Assignment
Your job is to set down the stretch of entries that opens with the line containing "Lemma quiet_GetTenant i" and closes with the line containing "Lemma quiet_ListKeyVersions q". Keep both end lines, copy each exactly, and add nothing.

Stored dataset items
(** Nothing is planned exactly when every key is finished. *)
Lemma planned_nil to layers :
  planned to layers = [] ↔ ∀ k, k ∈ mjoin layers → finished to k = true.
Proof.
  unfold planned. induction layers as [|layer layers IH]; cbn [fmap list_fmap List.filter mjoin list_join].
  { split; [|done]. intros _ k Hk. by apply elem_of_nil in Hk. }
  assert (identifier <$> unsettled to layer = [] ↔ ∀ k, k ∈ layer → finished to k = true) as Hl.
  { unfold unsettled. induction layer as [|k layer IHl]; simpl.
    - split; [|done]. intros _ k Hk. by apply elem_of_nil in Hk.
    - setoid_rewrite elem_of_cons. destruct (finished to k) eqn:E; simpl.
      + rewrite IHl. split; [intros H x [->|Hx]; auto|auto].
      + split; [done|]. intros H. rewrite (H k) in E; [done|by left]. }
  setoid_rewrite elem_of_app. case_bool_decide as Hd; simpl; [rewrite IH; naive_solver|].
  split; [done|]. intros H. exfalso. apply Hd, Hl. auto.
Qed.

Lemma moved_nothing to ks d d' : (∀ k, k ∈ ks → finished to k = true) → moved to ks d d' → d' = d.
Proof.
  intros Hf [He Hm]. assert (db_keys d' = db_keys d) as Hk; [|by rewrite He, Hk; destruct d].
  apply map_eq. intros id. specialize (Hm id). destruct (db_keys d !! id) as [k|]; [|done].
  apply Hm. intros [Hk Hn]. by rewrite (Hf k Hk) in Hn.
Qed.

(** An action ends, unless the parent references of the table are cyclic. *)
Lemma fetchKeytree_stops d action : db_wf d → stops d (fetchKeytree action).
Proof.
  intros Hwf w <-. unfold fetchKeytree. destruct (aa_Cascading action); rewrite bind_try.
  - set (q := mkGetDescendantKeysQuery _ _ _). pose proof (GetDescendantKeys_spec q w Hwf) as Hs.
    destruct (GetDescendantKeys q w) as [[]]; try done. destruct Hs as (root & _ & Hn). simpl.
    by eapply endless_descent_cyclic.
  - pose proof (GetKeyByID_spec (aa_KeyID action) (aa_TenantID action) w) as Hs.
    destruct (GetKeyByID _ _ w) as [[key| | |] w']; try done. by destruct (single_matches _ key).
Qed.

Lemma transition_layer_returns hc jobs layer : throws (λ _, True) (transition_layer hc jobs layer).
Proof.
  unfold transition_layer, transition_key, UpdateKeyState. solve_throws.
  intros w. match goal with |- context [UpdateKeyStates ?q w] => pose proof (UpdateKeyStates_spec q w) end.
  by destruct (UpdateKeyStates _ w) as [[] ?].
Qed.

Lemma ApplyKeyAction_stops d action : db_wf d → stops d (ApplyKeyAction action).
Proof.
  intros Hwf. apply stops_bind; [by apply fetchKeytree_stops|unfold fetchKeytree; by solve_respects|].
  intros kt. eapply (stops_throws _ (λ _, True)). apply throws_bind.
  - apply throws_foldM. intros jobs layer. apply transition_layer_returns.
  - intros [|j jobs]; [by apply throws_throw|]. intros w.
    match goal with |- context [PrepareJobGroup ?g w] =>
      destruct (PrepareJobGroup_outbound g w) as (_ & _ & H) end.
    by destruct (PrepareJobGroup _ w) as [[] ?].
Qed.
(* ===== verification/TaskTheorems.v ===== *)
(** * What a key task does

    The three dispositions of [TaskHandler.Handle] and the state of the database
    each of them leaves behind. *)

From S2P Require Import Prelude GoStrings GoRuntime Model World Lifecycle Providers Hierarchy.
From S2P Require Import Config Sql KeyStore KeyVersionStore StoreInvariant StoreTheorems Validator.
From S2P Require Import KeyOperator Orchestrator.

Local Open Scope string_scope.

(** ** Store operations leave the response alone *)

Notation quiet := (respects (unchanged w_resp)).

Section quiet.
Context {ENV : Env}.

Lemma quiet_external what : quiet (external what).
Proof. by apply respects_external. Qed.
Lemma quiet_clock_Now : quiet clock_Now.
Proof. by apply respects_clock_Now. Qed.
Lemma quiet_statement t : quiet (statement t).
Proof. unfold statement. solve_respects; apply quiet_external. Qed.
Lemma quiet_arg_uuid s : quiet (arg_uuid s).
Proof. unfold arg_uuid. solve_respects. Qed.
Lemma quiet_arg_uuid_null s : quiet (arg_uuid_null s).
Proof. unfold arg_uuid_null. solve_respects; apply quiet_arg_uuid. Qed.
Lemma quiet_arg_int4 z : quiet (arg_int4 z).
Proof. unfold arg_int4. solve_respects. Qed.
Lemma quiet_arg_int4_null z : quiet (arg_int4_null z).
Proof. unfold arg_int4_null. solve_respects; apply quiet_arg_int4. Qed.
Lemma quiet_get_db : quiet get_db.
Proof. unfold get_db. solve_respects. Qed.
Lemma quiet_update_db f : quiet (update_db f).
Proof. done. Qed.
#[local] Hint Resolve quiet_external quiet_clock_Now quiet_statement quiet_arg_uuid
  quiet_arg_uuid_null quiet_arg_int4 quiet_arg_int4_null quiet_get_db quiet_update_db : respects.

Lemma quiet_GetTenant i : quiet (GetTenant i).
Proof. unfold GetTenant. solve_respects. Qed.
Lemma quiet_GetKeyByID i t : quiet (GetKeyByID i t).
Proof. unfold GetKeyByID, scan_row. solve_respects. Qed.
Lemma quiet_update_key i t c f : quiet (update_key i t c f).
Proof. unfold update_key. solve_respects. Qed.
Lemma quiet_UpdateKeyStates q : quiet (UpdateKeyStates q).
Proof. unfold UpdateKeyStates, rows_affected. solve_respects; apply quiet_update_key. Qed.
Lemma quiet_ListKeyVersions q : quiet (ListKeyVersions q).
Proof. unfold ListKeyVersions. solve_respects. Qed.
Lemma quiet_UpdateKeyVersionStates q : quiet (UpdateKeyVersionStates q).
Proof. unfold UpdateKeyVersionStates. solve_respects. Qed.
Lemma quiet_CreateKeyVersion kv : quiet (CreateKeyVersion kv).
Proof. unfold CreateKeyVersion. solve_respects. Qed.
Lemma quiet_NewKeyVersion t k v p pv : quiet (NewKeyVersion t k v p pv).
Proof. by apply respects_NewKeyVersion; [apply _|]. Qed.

Written solution
Lemma quiet_GetTenant i : quiet (GetTenant i).
Proof. unfold GetTenant. solve_respects. Qed.
Lemma quiet_GetKeyByID i t : quiet (GetKeyByID i t).
Proof. unfold GetKeyByID, scan_row. solve_respects. Qed.
Lemma quiet_update_key i t c f : quiet (update_key i t c f).
Proof. unfold update_key. solve_respects. Qed.
Lemma quiet_UpdateKeyStates q : quiet (UpdateKeyStates q).
Proof. unfold UpdateKeyStates, rows_affected. solve_respects; apply quiet_update_key. Qed.
Lemma quiet_ListKeyVersions q : quiet (ListKeyVersions q).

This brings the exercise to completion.